Open Source Today (2024-09-12): Mistral AI Unveils Pixtral 12B
Explore top AI projects like Pixtral 12B, LLaMA-Omni, Solar Pro, SciAgents, and more. Discover multimodal models and advanced language processing tools.
Here are some interesting AI open-source models and frameworks I wanted to share today:
Project: Pixtral
Pixtral 12B is a multimodal model released by Mistral AI. It supports both image and text processing with 12 billion parameters, around 24GB in size.
The model is based on the Nemo 12B text model and can handle images of any size with a 128k context window.
Users can send images or URLs along with text to process messages. The model's checkpoint is uploaded by the community and supports various machine learning and deep learning tasks.
It has a vocabulary of 131,072 tokens for detailed language understanding and generation.
https://huggingface.co/mistral-community/pixtral-12b-240910
Project: LLaMA-Omni
LLaMA-Omni is a low-latency, high-quality end-to-end speech interaction model based on Llama-3.1-8B-Instruct, designed to achieve GPT-4o level speech capabilities.
This model supports low-latency voice interaction, generating both text and voice responses, and is suitable for various speech command scenarios.
https://github.com/ictnlp/LLaMA-Omni
Project: Solar Pro (Preview) Instruct - 22B
Solar Pro Preview is an advanced large language model (LLM) with 22 billion parameters, optimized to run on a single GPU.
Its performance surpasses many models with fewer than 30 billion parameters and rivals models with over three times the number of parameters, like Llama 3.1 (70 billion).
Solar Pro Preview uses an enhanced deep upscaling method to scale the 1.4B-parameter Phi-3 medium model to 22 billion, optimizing performance on GPUs with 80GB VRAM.

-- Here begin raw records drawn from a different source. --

(* ===== verification/DeployConfig.v ===== *)
(** * The configuration of a deployment

    [autara-deploy/src/config.rs]: everything that the deploy tool needs, read once from the
    environment.  Base58 and the parser of keys belong to crates: parameters. *)
From Stdlib Require Import String Ascii SpecFloat.
From S2P Require Import Prelude.
From S2P Require Import Text.
From S2P Require Import Errors.
From S2P Require Import Monad.
From S2P Require Import Pda.
From S2P Require Import RpcExt.
From S2P Require Import PythPusher.
#[local] Open Scope string_scope.
#[local] Open Scope Z_scope.

(** [bs58::decode(_).into_vec()] and [Pubkey::from_str] *)
Class PubkeyText : Type := {
  bs58_decode : string -> option (list Z);
  pubkey_from_str : string -> option Pubkey }.

(** ** [Network] *)

Module Network.
Inductive t : Type := Localnet | Testnet | Mainnet.

#[global] Instance t_eq_dec : EqDecision t.
Proof. solve_decision. Defined.

Definition as_str (self : t) : string :=
  match self with Localnet => "localnet" | Testnet => "testnet" | Mainnet => "mainnet" end.

Definition default_rpc_url (self : t) : string :=
  match self with
  | Localnet => "http://localhost:9002/"
  | Testnet => "https://rpc.testnet.arch.network"
  | Mainnet => "https://rpc.mainnet.arch.network"
  end.

Definition bitcoin_network (self : t) : BitcoinNetwork :=
  match self with Localnet => Regtest | Testnet => Testnet4 | Mainnet => Bitcoin end.

Definition has_faucet (self : t) : bool :=
  match self with Localnet | Testnet => true | Mainnet => false end.

Definition from_str (s : string) : AnyRes t :=
  let s := to_lowercase (trim s) in
  if existsb (String.eqb s) ["localnet"; "local"; "regtest"; "dev"] then Ok Localnet
  else if existsb (String.eqb s) ["testnet"; "devnet"] then Ok Testnet
  else if existsb (String.eqb s) ["mainnet"; "mainnet-beta"] then Ok Mainnet
  else Err (Message ("unknown NETWORK '" ++ s ++ "' (expected localnet|testnet|mainnet)")).
End Network.

(** ** Tokens and markets *)

Record TokenConfig : Type := mkTokenConfig {
  tc_label : string;
  tc_mint : Pubkey;
  tc_decimals : Z;
  tc_mint_amount : Z;
  tc_faucet_amount : Z;
  tc_mint_authority_key_path : option string }.

Record MarketPair : Type := mkPair { supply_label : string; collateral_label : string }.

(** The parameters of every market: doubles. *)
Record MarketParams : Type := mkParams {
  mp_max_ltv : spec_float;
  mp_unhealthy_ltv : spec_float;
  mp_liquidation_bonus : spec_float;
  mp_max_utilisation_rate : spec_float }.

(** [MarketParams::default]: 0.8, 0.9, 0.05 and 0.9 *)
Definition default_params : MarketParams :=
  mkParams (f64_decimal false 8 (-1)) (f64_decimal false 9 (-1)) (f64_decimal false 5 (-2))
    (f64_decimal false 9 (-1)).

Definition BTC_FEED : string := "e62df6c8b4a85fe1a67db44dc12de5db330f7ac66b72dc658afedf0f4a415b43".
Definition USDC_FEED : string := "eaa020c61cc479712813461ce153894a96a6c00b21ed0cfc2798d1f9a9e9c94a".
Definition ETH_FEED : string := "ff61491a931112ddf1bd8147cd1b641375f79f5825126d665480874634fd0ace".

Definition DEFAULT_TOKEN_AMOUNT : Z := 1000000000000.
Definition FAUCET_AIRDROP_LAMPORTS : Z := 1000000.
Definition DEFAULT_MIN_DEPLOYER_LAMPORTS : Z := 5 * FAUCET_AIRDROP_LAMPORTS.

Definition pyth_feed_for_label (label : string) : option (list Z) :=
  let label := to_uppercase (trim label) in
  if existsb (String.eqb label) ["BTC"; "ABTC"] then hex_decode 32 BTC_FEED
  else if existsb (String.eqb label) ["USDC"; "AUSD"] then hex_decode 32 USDC_FEED
  else if String.eqb label "ETH" then hex_decode 32 ETH_FEED
  else None.

Definition PLACEHOLDER_MINT_HEXES : list string :=
  ["36a97410055bbbdc52b421d0c95f76d85eca066b83db8b14f64665b178c93d8b";
   "7250792453cc3a0bd015778f240dd50b552c48c153b7b83e3ef0c441aff9483c";
   "a80fa79ee82952b0a127f50e7d469dae1a51315d4267ca38d7907ad5df5cb3cb"].

Record DeployConfig : Type := mkDeployConfig {
  network : Network.t;
  arch_rpc_url : string;
  program_key_path : string;
  oracle_key_path : string;
  deployer_key_path : string;
  admin_key_path : string;
  program_elf_path : string;
  oracle_elf_path : string;
  cfg_admin : option Pubkey;
  cfg_fee_receiver : option Pubkey;
  protocol_fee_share_bps : Z;
  tokens : list TokenConfig;
  mint_authority_key_path : option string;
  mint_recipient : option Pubkey;
  market_pairs : list MarketPair;
  lending_market_fee_bps : Z;
  market_params : MarketParams;
  use_faucet : bool;
  min_deployer_lamports : Z;
  output_path : string }.

(** ** The environment *)

(** [std::env::var(key).ok()] *)
Notation Env := (string -> option string).

Section Parse.
Context {PT : PubkeyText}.
Variable env : Env.

Definition nonempty (s : string) : bool := negb (String.eqb s "").

Definition env_opt (key : string) : option string :=
  match env key with
  | Some v => if nonempty (trim v) then Some v else None
  | None => None
  end.

Definition env_or (key value : string) : string := default value (env_opt key).

Definition yes (s : string) : bool := existsb (String.eqb s) ["1"; "true"; "yes"; "y"; "on"].
Definition no (s : string) : bool := existsb (String.eqb s) ["0"; "false"; "no"; "n"; "off"].

Definition env_bool (key : string) (value : bool) : AnyRes bool :=
  match env_opt key with
  | None => Ok value
  | Some v =>
    let v := to_lowercase (trim v) in
    if yes v then Ok true
    else if no v then Ok false
    else Err (Message ("invalid bool for " ++ key ++ ": '" ++ v ++ "'"))
  end.

Definition env_parse {T} (parse : string -> option T) (key : string) (value : T) : AnyRes T :=
  match env_opt key with
  | None => Ok value
  | Some v => found ("invalid value for " ++ key) (parse (trim v))
  end.

Definition parse_pubkey_base58_or_hex (value : string) : AnyRes Pubkey :=
  let value := trim value in
  let hex := found ("expected base58 or hex pubkey, got '" ++ value ++ "'")
               (pubkey_from_str value) in
  match bs58_decode value with
  | Some bytes => if (length bytes =? 32)%nat then Ok bytes else hex
  | None => hex
  end.

Definition env_pubkey_opt (key : string) : AnyRes (option Pubkey) :=
  match env_opt key with
  | None => Ok None
  | Some v =>
    let? k := with_context ("invalid pubkey for " ++ key) (parse_pubkey_base58_or_hex v) in
    Ok (Some k)
  end.

(** The pieces of a list, without blanks and without those that are empty. *)
Definition entries (raw : string) : list string :=
  filter (fun s => nonempty s) (trim <$> split "," raw).

(** An amount behind a colon, if there is one. *)
Definition optional_amount (label : string) (field : option string) (value : Z) : AnyRes Z :=
  match trim <$> field with
  | Some v => if nonempty v then found ("invalid amount for token '" ++ label ++ "'") (parse_u64 v)
              else Ok value
  | None => Ok value
  end.

Definition parse_token (default_mint_amount default_faucet_amount : Z) (entry : string)
  : AnyRes TokenConfig :=
  let parts := split ":" entry in
  let label := trim (default EmptyString (parts !! 0%nat)) in
  if negb (nonempty label) then Err (Message ("invalid TOKENS entry '" ++ entry ++ "'"))
  else
    let? mint_raw := found ("token '" ++ label ++ "' missing mint") (parts !! 1%nat) in
    let? decimals_raw := found ("token '" ++ label ++ "' missing decimals") (parts !! 2%nat) in
    let? mint := with_context ("invalid mint for token '" ++ label ++ "'")
                   (parse_pubkey_base58_or_hex (trim mint_raw)) in
    let? decimals := found ("invalid decimals for token '" ++ label ++ "'")
                       (parse_u8 (trim decimals_raw)) in
    let? mint_amount := optional_amount label (parts !! 3%nat) default_mint_amount in
    let? faucet_amount := optional_amount label (parts !! 4%nat) default_faucet_amount in
    Ok (mkTokenConfig label mint decimals mint_amount faucet_amount None).

Definition parse_tokens (raw : string) (default_mint_amount default_faucet_amount : Z)
  : AnyRes (list TokenConfig) :=
  res_list (parse_token default_mint_amount default_faucet_amount) (entries raw).

Definition parse_market_pair (entry : string) : AnyRes MarketPair :=
  let? (supply, collateral) := found ("invalid MARKET_PAIRS entry '" ++ entry ++ "'")
                                 (split_once "/" entry) in
  let supply_label := trim supply in
  let collateral_label := trim collateral in
  if negb (nonempty supply_label) || negb (nonempty collateral_label)
  then Err (Message ("invalid MARKET_PAIRS entry '" ++ entry ++ "' (empty label)"))
  else Ok (mkPair supply_label collateral_label).

Definition parse_market_pairs (raw : string) : AnyRes (list MarketPair) :=
  res_list parse_market_pair (entries raw).

(** The key path of the mint authority of a token. *)
Definition with_authority_path (t : TokenConfig) : TokenConfig :=
  let key := "MINT_AUTHORITY_KEY_PATH_" ++ to_uppercase (tc_label t) in
  mkTokenConfig (tc_label t) (tc_mint t) (tc_decimals t) (tc_mint_amount t)
    (tc_faucet_amount t) (env_opt key).

Definition from_env : AnyRes DeployConfig :=
  let? network := Network.from_str (env_or "NETWORK" "localnet") in
  let arch_rpc_url := default (Network.default_rpc_url network) (env_opt "ARCH_RPC_URL") in
  let? default_mint_amount := env_parse parse_u64 "DEFAULT_MINT_AMOUNT" DEFAULT_TOKEN_AMOUNT in
  let? default_faucet_amount :=
    env_parse parse_u64 "DEFAULT_FAUCET_AMOUNT" DEFAULT_TOKEN_AMOUNT in
  let? tokens := match env_opt "TOKENS" with
                 | Some raw => parse_tokens raw default_mint_amount default_faucet_amount
                 | None => Ok []
                 end in
  let tokens := with_authority_path <$> tokens in
  let? market_pairs := match env_opt "MARKET_PAIRS" with
                       | Some raw => parse_market_pairs raw
                       | None => Ok []
                       end in
  let? use_faucet := if bool_decide (network = Network.Mainnet) then Ok false
                     else env_bool "USE_FAUCET" (Network.has_faucet network) in
  let? admin := env_pubkey_opt "ADMIN" in
  let? fee_receiver := env_pubkey_opt "FEE_RECEIVER" in
  let? fee_share := env_parse parse_u16 "PROTOCOL_FEE_SHARE_BPS" 5000 in
  let? mint_recipient := env_pubkey_opt "MINT_RECIPIENT" in
  let? lending_fee := env_parse parse_u16 "LENDING_MARKET_FEE_BPS" 100 in
  let? max_ltv := env_parse parse_f64 "MARKET_MAX_LTV" (mp_max_ltv default_params) in
  let? unhealthy_ltv :=
    env_parse parse_f64 "MARKET_UNHEALTHY_LTV" (mp_unhealthy_ltv default_params) in
  let? liquidation_bonus :=
    env_parse parse_f64 "MARKET_LIQUIDATION_BONUS" (mp_liquidation_bonus default_params) in
  let? max_utilisation_rate :=
    env_parse parse_f64 "MARKET_MAX_UTILISATION" (mp_max_utilisation_rate default_params) in
  let? min_deployer_lamports :=
    env_parse parse_u64 "MIN_DEPLOYER_LAMPORTS" DEFAULT_MIN_DEPLOYER_LAMPORTS in
  Ok (mkDeployConfig network arch_rpc_url
        (env_or "PROGRAM_KEY_PATH" "autara-deploy/.keys-testnet/program.json")
        (env_or "ORACLE_KEY_PATH" "autara-deploy/.keys-testnet/oracle.json")
        (env_or "DEPLOYER_KEY_PATH" "autara-deploy/.keys-testnet/deployer.json")
        (env_or "ADMIN_KEY_PATH" "autara-deploy/.keys-testnet/admin.json")
        (env_or "PROGRAM_ELF_PATH" "target/deploy/autara_program.so")
        (env_or "ORACLE_ELF_PATH" "target/deploy/autara_oracle.so")
        admin fee_receiver fee_share tokens (env_opt "MINT_AUTHORITY_KEY_PATH") mint_recipient
        market_pairs lending_fee
        (mkParams max_ltv unhealthy_ltv liquidation_bonus max_utilisation_rate)
        use_faucet min_deployer_lamports
        (env_or "OUTPUT_PATH" ("deployments/" ++ Network.as_str network ++ ".json"))).

End Parse.

(** ** Queries *)

Section Queries.
Context {PT : PubkeyText}.
Variable self : DeployConfig.

Definition mint_authority_for (token : TokenConfig) : option string :=
  match tc_mint_authority_key_path token with
  | Some path => Some path
  | None => mint_authority_key_path self
  end.

Definition token_by_label (label : string) : option TokenConfig :=
  snd <$> list_find (fun t => eq_ignore_ascii_case (tc_label t) label = true) (tokens self).

Inductive Violation : Type := FaucetOnMainnet | PlaceholderMint (label : string) (mint : Pubkey).

Definition mainnet_safety_violations : list Violation :=
  if bool_decide (network self <> Network.Mainnet) then []
  else
    let faucet := if use_faucet self then [FaucetOnMainnet] else [] in
    let placeholders := omap pubkey_from_str PLACEHOLDER_MINT_HEXES in
    faucet ++ omap (fun t => if bool_decide (tc_mint t ∈ placeholders)
                             then Some (PlaceholderMint (tc_label t) (tc_mint t)) else None)
                (tokens self).

Definition effective_market_pairs : list MarketPair :=
  match market_pairs self with
  | [] =>
    supply ← tokens self;
    collateral ← tokens self;
    if String.eqb (tc_label supply) (tc_label collateral) then []
    else if bool_decide (pyth_feed_for_label (tc_label supply) = None)
            || bool_decide (pyth_feed_for_label (tc_label collateral) = None) then []
    else [mkPair (tc_label supply) (tc_label collateral)]
  | pairs => pairs
  end.

End Queries.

https://huggingface.co/upstage/solar-pro-preview-instruct
Project: SciAgents
SciAgents is a project aimed at automating scientific discoveries through multi-agent intelligent graph reasoning.
It uses a large ontological knowledge graph to connect and organize scientific concepts, combined with large language models, data retrieval tools, and multi-agent systems with in-the-field learning abilities.
In bio-inspired materials, SciAgents uncovers cross-disciplinary relationships that were previously considered unrelated, going beyond traditional human-driven research in scale, accuracy, and exploration.
The framework autonomously generates and refines research hypotheses, uncovering mechanisms, design principles, and unexpected material properties.
https://github.com/lamm-mit/SciAgentsDiscovery
Project: finetune-Qwen2-VL
finetune-Qwen2-VL is a project for fine-tuning the Qwen2-VL multimodal model.
Qwen2-VL, developed by the Tongyi Qianwen team, comes in 2B, 7B, and 72B versions.
This project offers simple fine-tuning code, supporting both single GPU and multi-GPU training, to help users quickly start fine-tuning the Qwen2-VL model.
https://github.com/zhangfaen/finetune-Qwen2-VL
Project: Reader-LM
Jina AI recently launched Reader-LM, a set of new small language models designed to convert raw HTML into clean Markdown.
These models include reader-lm-0.5b and reader-lm-1.5b, supporting multiple languages and handling up to 256K context.